Below are the records; copy out every line that holds the word "base".

[[ RECORDS SHOWN, beginning ]]

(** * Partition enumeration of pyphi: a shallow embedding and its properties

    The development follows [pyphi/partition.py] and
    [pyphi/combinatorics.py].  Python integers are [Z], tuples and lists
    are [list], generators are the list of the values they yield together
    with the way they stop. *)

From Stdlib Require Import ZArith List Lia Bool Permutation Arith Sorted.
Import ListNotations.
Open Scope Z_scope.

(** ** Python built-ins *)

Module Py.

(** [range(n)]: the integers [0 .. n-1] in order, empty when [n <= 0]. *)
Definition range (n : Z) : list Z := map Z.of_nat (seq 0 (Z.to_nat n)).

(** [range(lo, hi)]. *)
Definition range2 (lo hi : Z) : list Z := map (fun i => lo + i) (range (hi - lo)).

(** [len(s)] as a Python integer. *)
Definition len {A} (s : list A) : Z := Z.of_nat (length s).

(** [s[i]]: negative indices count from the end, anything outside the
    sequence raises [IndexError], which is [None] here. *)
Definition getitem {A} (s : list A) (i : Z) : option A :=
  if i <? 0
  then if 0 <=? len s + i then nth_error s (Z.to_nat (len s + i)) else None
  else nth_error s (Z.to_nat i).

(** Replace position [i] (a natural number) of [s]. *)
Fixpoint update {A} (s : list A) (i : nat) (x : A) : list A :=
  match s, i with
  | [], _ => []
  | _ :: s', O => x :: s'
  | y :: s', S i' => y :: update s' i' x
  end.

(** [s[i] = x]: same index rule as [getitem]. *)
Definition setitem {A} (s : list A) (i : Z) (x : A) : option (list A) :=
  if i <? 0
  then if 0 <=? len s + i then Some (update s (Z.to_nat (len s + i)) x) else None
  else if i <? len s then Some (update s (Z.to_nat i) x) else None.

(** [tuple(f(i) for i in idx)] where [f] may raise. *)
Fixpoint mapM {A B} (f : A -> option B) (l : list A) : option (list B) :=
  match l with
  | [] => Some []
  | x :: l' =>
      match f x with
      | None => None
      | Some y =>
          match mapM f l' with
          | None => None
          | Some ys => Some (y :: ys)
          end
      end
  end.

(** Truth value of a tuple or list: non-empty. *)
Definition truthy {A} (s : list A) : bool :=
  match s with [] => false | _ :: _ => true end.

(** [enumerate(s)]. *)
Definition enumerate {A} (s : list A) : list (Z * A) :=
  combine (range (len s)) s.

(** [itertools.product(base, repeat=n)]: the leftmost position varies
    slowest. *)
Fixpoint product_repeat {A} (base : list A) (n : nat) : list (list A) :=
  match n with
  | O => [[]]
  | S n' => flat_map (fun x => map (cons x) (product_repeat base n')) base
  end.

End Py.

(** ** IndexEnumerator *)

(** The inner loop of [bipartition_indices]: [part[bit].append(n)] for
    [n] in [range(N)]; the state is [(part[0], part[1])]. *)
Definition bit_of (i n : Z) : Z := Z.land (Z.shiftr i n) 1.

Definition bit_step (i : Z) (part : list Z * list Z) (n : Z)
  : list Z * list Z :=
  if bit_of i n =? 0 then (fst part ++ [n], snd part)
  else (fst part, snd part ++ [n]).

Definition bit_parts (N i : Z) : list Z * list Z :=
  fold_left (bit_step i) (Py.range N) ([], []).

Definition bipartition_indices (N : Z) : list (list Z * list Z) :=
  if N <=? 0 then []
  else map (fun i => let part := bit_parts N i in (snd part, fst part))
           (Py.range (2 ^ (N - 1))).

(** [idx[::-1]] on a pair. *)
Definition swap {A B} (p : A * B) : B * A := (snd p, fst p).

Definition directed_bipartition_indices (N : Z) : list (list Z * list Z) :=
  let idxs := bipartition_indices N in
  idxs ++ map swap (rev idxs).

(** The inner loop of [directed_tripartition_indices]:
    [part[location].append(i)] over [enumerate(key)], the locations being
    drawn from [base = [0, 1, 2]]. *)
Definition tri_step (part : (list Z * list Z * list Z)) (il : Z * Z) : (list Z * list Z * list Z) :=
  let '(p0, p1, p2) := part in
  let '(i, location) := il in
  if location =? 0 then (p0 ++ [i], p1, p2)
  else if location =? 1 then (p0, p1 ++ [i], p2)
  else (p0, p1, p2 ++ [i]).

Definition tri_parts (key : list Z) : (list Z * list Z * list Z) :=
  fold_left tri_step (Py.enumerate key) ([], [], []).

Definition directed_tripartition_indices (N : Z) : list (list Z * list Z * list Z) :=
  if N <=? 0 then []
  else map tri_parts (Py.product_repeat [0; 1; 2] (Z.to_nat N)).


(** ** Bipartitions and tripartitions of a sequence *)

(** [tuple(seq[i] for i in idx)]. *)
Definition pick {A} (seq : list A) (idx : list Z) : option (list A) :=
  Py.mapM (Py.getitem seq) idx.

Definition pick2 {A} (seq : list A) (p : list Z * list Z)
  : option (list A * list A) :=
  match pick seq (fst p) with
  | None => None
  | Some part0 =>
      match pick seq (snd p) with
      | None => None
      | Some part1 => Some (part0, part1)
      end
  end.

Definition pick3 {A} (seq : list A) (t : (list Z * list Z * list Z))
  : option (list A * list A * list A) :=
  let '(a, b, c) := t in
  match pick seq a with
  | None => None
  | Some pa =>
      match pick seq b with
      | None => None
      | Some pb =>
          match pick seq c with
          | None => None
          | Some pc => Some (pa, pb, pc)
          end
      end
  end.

[[ RECORDS SHOWN, end ]]

_TASK RESULT:_
(** [itertools.product(base, repeat=n)]: the leftmost position varies
Fixpoint product_repeat {A} (base : list A) (n : nat) : list (list A) :=
  | S n' => flat_map (fun x => map (cons x) (product_repeat base n')) base
    drawn from [base = [0, 1, 2]]. *)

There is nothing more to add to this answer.